Immunohistochemistry (IHC) for Aurora A Expression
The immunohistochemical staining was performed on paraffin-embedded tissues according to the manufacturer's instructions of EnVision kit (MaiXin Biotech Co., Fuzhou, People's Republic of China). The deparaffinized sections were incubated in H2O2 (3%) for 10 minutes, then blocked in 1% bovine serum albumin for 60 minutes. The primary antibody used was rabbit anti-human Aurora A monoclonal antibody (EP1008Y, ab52973, 1:150, Abcam, Cambridge, UK) incubated at 4°C overnight and the secondary antibody used was goat anti-rabbit IgG H&L (HRP, ab205718, 1:2000, Abcam, Cambridge, UK) at room temperature for 2 hours. These type-specific antibodies do not cross react with the other isoforms of Aurora kinases. ImageJ software was used to measure Aurora‐A scoring. Aurora A expression on nucleus and cytoplasm were reviewed and confirmed, respectively. The immunohistochemical scoring principle was according to the staining intensity (no signal=0, weak=1, moderate=2, high=3), and the percentage of staining cells (0%=0, 1%–10%=1, 11%–50%=2, 51%–80%=3, 81%–100%=4). The final score of 0–12 was based on multiplying the scores of intensity and percentage. Aurora A positive on nucleus or cytoplasm was confirmed only when the staining scores of Aurora A ≥4 and less than 4 was considered as negative/weak. We tested different cutoffs with survival analysis to decide the optimal cutoff, when the statistical differences of recurrence-free survival (RFS) and overall survival (OS) were maximized in the additional files.
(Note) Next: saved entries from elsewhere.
(** * DannyahIA: profile-dashboard aggregators, verified against their source

    A shallow embedding of the aggregation code of the repository:

    - [CareerTimelineGenerator._calculate_total_experience]
      (src/generators/career_timeline_generator.py),
    - [MetricsProcessor.calculate_daily_stats], [calculate_monthly_stats] and
      [calculate_activity_streak] (src/processors/metrics_processor.py),
    - [RankingsProcessor.rank_by_*] (src/processors/rankings_processor.py),
    - the chart loop of [main] (src/scripts/generate_complete_dashboard.py),
    - [ActivityCalendarGenerator.generate_activity_calendar]
      (src/generators/activity_calendar_generator.py).

    Python values are modelled as the code has them: [int] as [Z], [str] as
    [string] (the bytes of the UTF-8 text), a [dict] of the collector as a
    record (a key read with [d[k]] is a field, a key read with
    [d.get(k, default)] an optional field), a [dict] used as a map as a
    [gmap], a raised exception as the [Raise] case of [result].  The wall
    clock is an explicit argument of every function that reads it
    ([datetime.now()]: one reading for one call of the function). *)

From Stdlib Require Import ZArith List Bool Ascii String Lia.
From Stdlib Require Import Sorting.Sorted Sorting.Permutation.
From stdpp Require Import gmap strings list.

Import ListNotations.
Local Open Scope string_scope.
Local Open Scope list_scope.
Local Open Scope Z_scope.

(* ===================================================================== *)
(** * Part I: the program                                                 *)
(* ===================================================================== *)

(** ** Exceptions *)

Inductive exn : Type :=
| ValueError      (* malformed date text, field out of range *)
| TypeError       (* ordering an offset-naive against an offset-aware datetime *)
| OverflowError   (* a date before year 1 *)
| IndexError.     (* an index past the end of a list *)

Inductive result (A : Type) : Type :=
| Ok (a : A)
| Raise (e : exn).
Arguments Ok {A} a.
Arguments Raise {A} e.

Definition bind {A B : Type} (r : result A) (k : A -> result B) : result B :=
  match r with
  | Ok a => k a
  | Raise e => Raise e
  end.

Notation "'let*' x ':=' r 'in' k" := (bind r (fun x => k))
  (at level 10, x name, r at level 100, k at level 200).

(** [[f(x) for x in l]] where [f] may raise: the first exception wins. *)
Fixpoint map_result {A B : Type} (f : A -> result B) (l : list A) : result (list B) :=
  match l with
  | [] => Ok []
  | x :: l' =>
      let* y := f x in
      let* ys := map_result f l' in
      Ok (y :: ys)
  end.

(** [[x for x in l if p(x)]] where [p] may raise. *)
Fixpoint filter_result {A : Type} (p : A -> result bool) (l : list A) : result (list A) :=
  match l with
  | [] => Ok []
  | x :: l' =>
      let* b := p x in
      let* ys := filter_result p l' in
      Ok (if b then x :: ys else ys)
  end.

(** ** Python built-ins on lists and strings *)

Section PySort.
Context {A : Type}.
(** [before x y]: [x] may stand before [y] in the sorted list. *)
Variable before : A -> A -> bool.

Fixpoint insert_sorted (x : A) (l : list A) : list A :=
  match l with
  | [] => [x]
  | y :: l' => if before x y then x :: y :: l' else y :: insert_sorted x l'
  end.

(** A stable sort: elements that compare equal keep their input order, as
    [list.sort] and [sorted] guarantee. *)
Definition py_sort (l : list A) : list A := foldr insert_sorted [] l.
End PySort.

(** [l.sort(key=k, reverse=True)] over integer keys: descending and still
    stable. *)
Definition sort_by_key_desc {A : Type} (key : A -> Z) : list A -> list A :=
  py_sort (fun x y => key y <=? key x).

(** [l[:limit]]: a negative stop counts from the end of the list. *)
Definition slice_to {A : Type} (limit : Z) (l : list A) : list A :=
  if 0 <=? limit then take (Z.to_nat limit) l
  else take (Z.to_nat (Z.of_nat (length l) + limit)) l.

Definition digit_char (d : Z) : ascii := ascii_of_N (Z.to_N (48 + d)).

Fixpoint digits_of (fuel : nat) (n : Z) (acc : string) : string :=
  match fuel with
  | O => acc
  | S fuel' =>
      let acc' := String (digit_char (n mod 10)) acc in
      if n <? 10 then acc' else digits_of fuel' (n / 10) acc'
  end.

(** [str(n)] for an [int]. *)
Definition str_int (n : Z) : string :=
  if n <? 0 then "-" +:+ digits_of (S (Z.to_nat (Z.log2 (- n)))) (- n) ""
  else digits_of (S (Z.to_nat (Z.log2 n))) n "".

Fixpoint zeros (n : nat) (s : string) : string :=
  match n with
  | O => s
  | S n' => String "0" (zeros n' s)
  end.

(** [f"{n:0wd}"] for a non-negative [n]: zeros on the left up to width [w]. *)
Definition zero_pad (w : nat) (s : string) : string :=
  zeros (w - String.length s) s.

Definition lower_char (c : ascii) : ascii :=
  let n := N_of_ascii c in
  if ((65 <=? n) && (n <=? 90))%N then ascii_of_N (n + 32) else c.

(** [s.lower()], on the ASCII letters (the only ones that can produce the
    words the program compares with). *)
Fixpoint lower (s : string) : string :=
  match s with
  | EmptyString => EmptyString
  | String c s' => String (lower_char c) (lower s')
  end.

(** [" ".join(parts)] and the like. *)
Fixpoint join (sep : string) (parts : list string) : string :=
  match parts with
  | [] => ""
  | [p] => p
  | p :: rest => p +:+ sep +:+ join sep rest
  end.

(** ** Python's [datetime] module, as far as the program uses it *)

Module PyDatetime.

Record date : Type := Date { year : Z; month : Z; day : Z }.

(** A [datetime]: its calendar date, the microseconds since midnight, and
    [tzinfo] as the UTC offset in seconds ([None] for an offset-naive
    value). *)
Record datetime : Type :=
  DateTime { dt_date : date; dt_micro : Z; tzinfo : option Z }.

Definition day_micro : Z := 86400000000.

Definition is_leap (y : Z) : bool :=
  (y mod 4 =? 0) && (negb (y mod 100 =? 0) || (y mod 400 =? 0)).

Definition days_in_month (y m : Z) : Z :=
  if m =? 2 then (if is_leap y then 29 else 28)
  else if (m =? 4) || (m =? 6) || (m =? 9) || (m =? 11) then 30
  else 31.

Definition days_before_year (y : Z) : Z :=
  let p := y - 1 in p * 365 + p / 4 - p / 100 + p / 400.

Fixpoint days_before_month_aux (y : Z) (m : nat) : Z :=
  match m with
  | O => 0
  | S m' => days_before_month_aux y m' + days_in_month y (Z.of_nat m)
  end.

Definition days_before_month (y m : Z) : Z :=
  days_before_month_aux y (Z.to_nat (m - 1)).

(** [date.toordinal()]: 1 for 0001-01-01. *)
Definition toordinal (d : date) : Z :=
  days_before_year (year d) + days_before_month (year d) (month d) + day d.

(** [(a - b).days] for two dates. *)
Definition date_diff_days (a b : date) : Z := toordinal a - toordinal b.

Definition valid_date (d : date) : bool :=
  (1 <=? year d) && (year d <=? 9999) && (1 <=? month d) && (month d <=? 12)
  && (1 <=? day d) && (day d <=? days_in_month (year d) (month d)).

Definition lex (c1 c2 : comparison) : comparison :=
  match c1 with
  | Eq => c2
  | _ => c1
  end.

(** Dates compare as the tuples (year, month, day). *)
Definition date_compare (a b : date) : comparison :=
  lex (year a ?= year b) (lex (month a ?= month b) (day a ?= day b)).

Definition date_leb (a b : date) : bool :=
  match date_compare a b with
  | Gt => false
  | _ => true
  end.

(** Two offset-naive datetimes compare field by field. *)
Definition naive_compare (a b : datetime) : comparison :=
  lex (date_compare (dt_date a) (dt_date b)) (dt_micro a ?= dt_micro b).

Definition naive_leb (a b : datetime) : bool :=
  match naive_compare a b with
  | Gt => false
  | _ => true
  end.

Definition naive_ltb (a b : datetime) : bool :=
  match naive_compare a b with
  | Lt => true
  | _ => false
  end.

(** [max(a, b)] on naive datetimes: the first argument wins a tie. *)
Definition naive_max (a b : datetime) : datetime :=
  if naive_ltb a b then b else a.

(** The instant of an offset-aware datetime, in microseconds of UTC. *)
Definition utc_micros (t : datetime) : Z :=
  toordinal (dt_date t) * day_micro + dt_micro t
  - match tzinfo t with
    | Some off => off * 1000000
    | None => 0
    end.

(** [a >= b]: an offset-naive and an offset-aware datetime cannot be
    ordered ([TypeError]); two aware ones compare as instants. *)
Definition datetime_ge (a b : datetime) : result bool :=
  match tzinfo a, tzinfo b with
  | None, None => Ok (naive_leb b a)
  | Some _, Some _ => Ok (utc_micros b <=? utc_micros a)
  | _, _ => Raise TypeError
  end.

(** [t.replace(tzinfo=None)]. *)
Definition drop_tzinfo (t : datetime) : datetime :=
  DateTime (dt_date t) (dt_micro t) None.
Immunohistochemistry for Cyclin B1 and Other Protein Expression
Immunohistochemical analysis was also performed using monoclonal antibodies against Survivin (rabbit anti-human ab76424, 1:150, Abcam, Cambridge, UK), Cyclin B1 (rabbit anti-human, Y106, ab32053, 1:150, Abcam, Cambridge, UK), and polyclonal antibodies against MMP11 (rabbit anti-human ab53143, 1:150, Abcam, Cambridge, UK), Cathepsin L(rabbit anti-human ab203028, 1:150, Abcam, Cambridge, UK). A standard indirect immunoperoxidase procedure (ABC-Elite; Vector Laboratories, Burlingame, CA, USA) was used for all stains. In brief, primary antibodies were incubated at 4°C overnight, followed by incubation with secondary antibody at room temperature for 60 minutes. Mayer’s hematoxylin stain was used as a counterstain. The immunohistochemical staining was evaluated and categorized as positive and negative/weak. The expression status for ER, PgR, and HER-2 ⁄ neu was determined by immunohistochemical staining performed on full sections of tumors. ER or PgR was considered positive if >10% of cells had positive nuclear staining. HER-2 ⁄ neu expression status was categorized as negative (0 or 1+, staining), (2+, membranous staining and negative by FISH), borderline (2+, membranous staining and unknown by FISH), or overexpressed (3+, membranous staining and 2+, membranous staining and positive by FISH).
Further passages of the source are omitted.